American deathcare company

Parting Stone is an American deathcare company which processes cremated remains into solidified remains, an alternative to traditional ash resembling a collection of stones. It is based in Santa Fe, New Mexico.

==History==
The concept for Parting Stone and solidified remains was developed by founder Justin Crowe following a personal experience with loose cremated remains in 2015. In 2018, the concept received an award from the Santa Fe BizMIX startup competition. Crowe subsequently obtained a research grant through the New Mexico Small Business Assistance Program to collaborate with material scientists at Los Alamos National Laboratory on a remains-solidification method. Parting Stone was formally founded as a public benefit corporation in 2019. In the same year Parting Stone received the ICCFA KIP Award.
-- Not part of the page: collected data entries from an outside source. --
(* ===== verification/Crash.v ===== *)
(** * A frame that was not written completely is invisible after recovery

    Appending a frame to the active segment can stop at any byte. Replaying the segment
    with such a rest of a frame behind the complete ones gives what replaying without it
    gives, and cuts the rest off. *)

From Stdlib Require Import String.
From stdpp Require Import base numbers list list_numbers gmap.
From S2P Require Import Prelude Encoding Checksum Schema Format Rows Dictionary Files Engine Metadata Paths Index Segments.

(** ** Steps that do not look at the directory of files *)

Definition fileless {A} (m : M os A) : Prop := ∀ F w,
  m (with_files F w) = ((m w).1, with_files F (m w).2).
Lemma fileless_bind {A B} (m : M os A) (k : A → M os B) : fileless m → (∀ a, fileless (k a)) → fileless (m ≫= k).
Proof.
  intros Hm Hk F w. unfold mbind, M_bind. rewrite Hm. destruct (m w) as [[a|e] w1]; cbn [fst snd]; [apply Hk|done].
Qed.
Lemma fileless_ret {A} (a : A) : fileless (mret a).
Proof. done. Qed.
Lemma fileless_fail {A} e : fileless (mfail e : M os A).
Proof. done. Qed.
Lemma fileless_lift {A} (r : result A) : fileless (mlift r).
Proof. done. Qed.
Lemma fileless_malloc : fileless os_malloc.
Proof. done. Qed.
Lemma fileless_clock : fileless wadb_monotonic_ns.
Proof. done. Qed.
Lemma fileless_syscall : fileless syscall.
Proof. done. Qed.
Lemma fileless_pread content n offset : fileless (wadb_pread_all content n offset).
Proof.
  intros F w. unfold wadb_pread_all. cbn. destruct (_ || _); [done|]. by destruct (pread_loop _ _ _ _ _).
Qed.
Lemma fileless_dictionary {A} d (m : M dict_state A) : fileless (run_dictionary d m).
Proof. intros F w. unfold run_dictionary. cbn. by destruct (m (d, allocs w)) as [r [d' h]]. Qed.
Lemma fileless_new_dictionary s limit : fileless (new_dictionary s limit).
Proof.
  intros F w. unfold new_dictionary. destruct (_ >? _); [done|].
  apply (fileless_bind os_malloc (λ d, if negb d then mfail WADB_NOMEM else c ← os_malloc; mlift (wadb_dictionary_new s limit true c))).
  - done.
  - intros []; cbn [negb]; [|done]. by apply fileless_bind.
Qed.
Lemma fileless_path t s ext : fileless (wadb_segment_path t s ext).
Proof.
  unfold wadb_segment_path, partition_path. apply fileless_bind; [|intros []; [|done]];
    unfold wadb_path; repeat (first [apply fileless_bind; [done|intros ?]|case_match|done]).
Qed.
Create HintDb fileless.
#[local] Hint Resolve fileless_bind fileless_ret fileless_fail fileless_lift fileless_malloc fileless_clock fileless_syscall
  fileless_pread fileless_dictionary fileless_new_dictionary fileless_path : fileless.
Lemma fileless_reserve ix : fileless (wadb_index_reserve ix).
Proof.
  unfold wadb_index_reserve. destruct (_ >=? _); [done|]. destruct (_ <? _); [done|]. cbv zeta.
  apply fileless_bind; [done|]. by intros [].
Qed.
Lemma fileless_frame sch h s content n rp : fileless (replay_frame sch h s content n rp).
Proof.
  unfold replay_frame. apply fileless_bind; [done|]. intros []; cbn [negb]; [|done].
  apply fileless_bind; [auto with fileless|]. intros bytes. apply fileless_bind; [done|]. intros f.
  destruct (negb _); [done|]. apply fileless_bind; [auto with fileless|]. intros [applied d].
  do 2 (apply fileless_bind; [done|]; intros _). apply fileless_bind; [apply fileless_reserve|]. done.
Qed.
Lemma fileless_step sch h s content deadline rp : fileless (replay_step sch h s content deadline rp).
Proof.
  unfold replay_step. apply fileless_bind; [done|]. intros now. destruct (_ >=? _); [done|]. cbv zeta.
  destruct (_ <? _); [done|]. apply fileless_bind; [auto with fileless|]. intros header. apply fileless_bind; [done|].
  intros f. destruct (_ >? _); [done|]. apply fileless_bind; [apply fileless_frame|]. done.
Qed.
Lemma fileless_loop fuel sch h s content deadline rp : fileless (replay_loop fuel sch h s content deadline rp).
Proof.
  revert rp. induction fuel as [|fuel IH]; intros rp; cbn [replay_loop]; destruct (_ >=? _); try done.
  apply fileless_bind; [apply fileless_step|]. intros []; [apply IH|done].
Qed.

(** ** Reading inside of the complete part *)

Lemma pread_loop_app cs content rest offset n got : 0 ≤ offset → offset + n ≤ zlen content →
  pread_loop cs (content ++ rest) offset n got = pread_loop cs content offset n got.
Proof.
  intros Ho Hn. revert got. induction cs as [|o cs IH]; intros got; cbn [pread_loop];
    destruct (Z.geb_spec (zlen got) n); try done; pose proof (zlen_nonneg got);
    rewrite (sub_app_l content rest (offset + zlen got) (n - zlen got)) by lia; [done|].
  destruct o; try done.
  - by destruct (sub content _ _).
  - by destruct (take _ _).
Qed.
Lemma pread_app content rest n offset w : 0 ≤ offset → offset + n ≤ zlen content →
  wadb_pread_all (content ++ rest) n offset w = wadb_pread_all content n offset w.
Proof. intros. unfold wadb_pread_all. destruct (_ || _); [done|]. rewrite pread_loop_app by lia. done. Qed.
Lemma replay_frame_app sch h s content rest n rp w : 0 ≤ rp_offset rp → rp_offset rp + n ≤ zlen content →
  replay_frame sch h s (content ++ rest) n rp w = replay_frame sch h s content n rp w.
Proof.
  intros. unfold replay_frame, mbind, M_bind. destruct (os_malloc w) as [[[]|e] w1]; try done. cbn [negb].
  by rewrite pread_app.
Qed.
Definition drop_file (p : path) : M os unit := λ w, (Ok (), with_files (base.delete p (files w)) w).
(** [unlink] of one file: it was there, it was not (ENOENT), or the call failed. *)
Definition unlink_file (p : path) : M os bool :=
  ok ← syscall;
  if negb ok then mfail WADB_IO
  else
    w ← get_os;
    if bool_decide (is_Some (files w !! p)) then
      _ ← drop_file p;
      mret true
    else mret false.
Definition dirname (p : path) : path :=
  match after_slash (rev p) with Some rest => rev rest | None => p end.
Definition remove_extension (t : table_identity) (s : wadb_segment_meta) (ext : list Z) (sync : bool) : M os bool :=
  p ← wadb_segment_path t s ext;
  match p with
  | None => mfail WADB_NOMEM
  | Some p =>
      removed ← unlink_file p;
      _ ← (if sync then wadb_sync_directory (dirname p) else mret ());
      mret removed
  end.
(** The two files of one segment: if the log was there, and how it ended. *)
Definition remove_segment (t : table_identity) (s : wadb_segment_meta) : M os (bool * result unit) :=
  seg ← mtry (remove_extension t s EXT_SEG false);
  match seg with
  | Err e => mret (false, Err e)
  | Ok removed =>
      idx ← mtry (remove_extension t s EXT_IDX true);
      mret (removed, match idx with Ok _ => Ok () | Err e => Err e end)
  end.
Fixpoint cleanup_loop (t : table_identity) (l : list wadb_segment_meta) (deleted : Z) : M os (Z * result unit) :=
  match l with
  | [] => mret (deleted, Ok ())
  | s :: l' =>
      if negb (is_retired s) then cleanup_loop t l' deleted
      else
        '(removed, status) ← remove_segment t s;
        let deleted := if removed : bool then deleted + 1 else deleted in
        match status with
        | Ok _ => cleanup_loop t l' deleted
        | Err e => mret (deleted, Err e)
        end
  end.

Definition with_maintenance (pending : bool) (status : wadb_status) (t : wadb_table) : wadb_table :=
  Table (identity t) (manifest t) (tail_ t) (readable t) (counters t) (t_readers t) (t_read_only t) pending status.
Definition cleanup : M engine (Z * result unit) :=
  t ← get_table;
  if negb (t_pending_retention t && (t_readers t =? 0)) then mret (0, Ok ())
  else
    '(deleted, status) ← in_os (cleanup_loop (identity t) (segments t) 0);
    _ ← set_table (with_maintenance (match status with Ok _ => false | Err _ => true end) (status_of status));
    mret (deleted, status).
Definition wadb_retention_cleanup : M engine (Z * result unit) := cleanup.
(* ===== verification/Recovery.v ===== *)
(** * Recovering a table (src/storage/segments.c, [wadb_storage_recover])

    The segments are recovered in the order of the manifest, each from where the one
    before it ended; a table that fails to recover is dropped by the caller. *)

From stdpp Require Import base numbers list list_numbers gmap.
From S2P Require Import Prelude Encoding Schema Format Dictionary Files Engine Metadata Paths Index Segments Retention.

Definition wadb_readable_reserve : M engine unit :=
  t ← get_table;
  let r := readable t in
  let count := zlen (r_segments r) in
  if count <? r_capacity r then mret ()
  else
    let cap := if r_capacity r =? 0 then 16 else r_capacity r * 2 in
    let cap := if cap >? WADB_MAX_SEGMENTS then WADB_MAX_SEGMENTS else cap in
    if cap <=? count then mfail WADB_LIMIT
    else
      p ← in_os os_malloc;
      if negb p then mfail WADB_NOMEM
      else set_table (with_readable (Readable (r_segments r) cap)).
Definition push_readable (i : Z) (t : wadb_table) : wadb_table :=
  with_readable (Readable (r_segments (readable t) ++ [i]) (r_capacity (readable t))) t.

(** ** One segment *)

Definition count_retired (t : wadb_table) : wadb_table :=
  let k := counters t in
  with_pending true
    (with_counters (Counters (k_committed_frames k) (k_append_requests k) (k_retained_rows k)
       (k_retained_bytes k) (k_retained_segments k) (u64 (k_retired_segments k + 1))
       (k_published_dictionary_bytes k)) t).
Definition count_retained (rows bytes segs : Z) (t : wadb_table) : wadb_table :=
  let k := counters t in
  with_counters (Counters (k_committed_frames k) (k_append_requests k) (u64 (k_retained_rows k + rows))
    (u64 (k_retained_bytes k + bytes)) (u64 (k_retained_segments k + segs)) (k_retired_segments k)
    (k_published_dictionary_bytes k)) t.
Definition put_segment_meta (i : Z) (s : wadb_segment_meta) (t : wadb_table) : wadb_table :=
  with_manifest (with_segments (wr (segments t) i s) (manifest t)) t.
Definition recover_one (i : Z) : M engine unit :=
  t ← get_table;
  db ← get_db;
  let s := segments t !!! Z.to_nat i in
  if is_retired s then set_table count_retired
  else
    '(l, s') ← in_os (recover_segment (identity t) (o_dictionary_limit_bytes (db_options db)) (tail_ t) s false UINT64_MAX);
    _ ← set_table (λ t, count_retained 0 (sg_committed_bytes s') 1 (put_segment_meta i s' (with_tail l t)));
    if sg_last_sequence s' =? 0 then mret ()
    else
      _ ← set_table (count_retained (sg_last_sequence s' - sg_first_sequence s' + 1) 0 0);
      _ ← wadb_readable_reserve;
      set_table (push_readable i).

(** ** The table *)

(** The loop over the segments from [i]. *)
Fixpoint recover_loop (n : nat) (i : Z) : M engine unit :=
  match n with
  | O => mret ()
  | S n' =>
      _ ← recover_one i;
      recover_loop n' (i + 1)
  end.
Definition start_recovery (t : wadb_table) : wadb_table :=
  let l := tail_ t in
  with_tail (Tail (l_active_fd l) (l_dictionary l) (l_index l) (m_preserved_sequence (manifest t))
               (m_preserved_time (manifest t))) t.
Definition publish_dictionary_bytes (n : Z) (t : wadb_table) : wadb_table :=
  let k := counters t in
  with_counters (Counters (k_committed_frames k) (k_append_requests k) (k_retained_rows k) (k_retained_bytes k)
    (k_retained_segments k) (k_retired_segments k) n) t.
Definition wadb_storage_recover : M engine unit :=
  _ ← set_table start_recovery;
  t ← get_table;
  _ ← recover_loop (length (segments t)) 0;
  _ ← set_table (λ t, publish_dictionary_bytes
        (match l_dictionary (tail_ t) with Some d => d_allocated d | None => 0 end) t);
  t ← get_table;
  if t_pending_retention t then
    _ ← wadb_retention_cleanup;
    mret ()
  else mret ().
In 2020, Parting Stone received an honorable mention in the World Changing Ideas Awards. In 2021, it placed second for the National Funeral Directors Association Innovation Award.

In January 2022, Parting Stone relocated to an 8,000-square-foot facility in Santa Fe. By mid-2022, the company had raised approximately $2 million in seed funding from investors including Lightspeed Venture Partners. In August 2022, it received a $150,000 LEDA grant from New Mexico’s economic development fund to support staff expansion.

Later in 2022, Australian funeral-services company InvoCare invested $1 million in Parting Stone.

On April 7 2023 Crowe appeared on the television program Shark Tank and secured an investment from Lori Greiner and Kevin O'Leary.

==Operations==
Parting Stone's process is conducted at its Santa Fe laboratory. The solidification method involves removing metal artifacts from the ashes, refining the remains into a fine powder, and mixing the powder with a binding agent. This material is then shaped and fired in a kiln at high temperature to create a solid, ceramic-like material. After cooling and polishing, the solidified remains are returned to the family. The process typically takes eight weeks.

The quantity and appearance of the solidified remains vary. An average set of adult human remains yields 40 to 80 "stones," with sizes ranging from small pebbles to palm-sized pieces. The color is typically white or off-white, though natural variations in the material content of the remains can produce hues of blue, green, or yellow. No dyes are used. The finished solids are smooth and do not disintegrate in water. An analysis by Los Alamos National Laboratory indicated that, unlike conventional cremated remains, the solidified remains have a minimal impact on soil and water chemistry when scattered, suggesting that it is a more environmentally friendly option for scattering.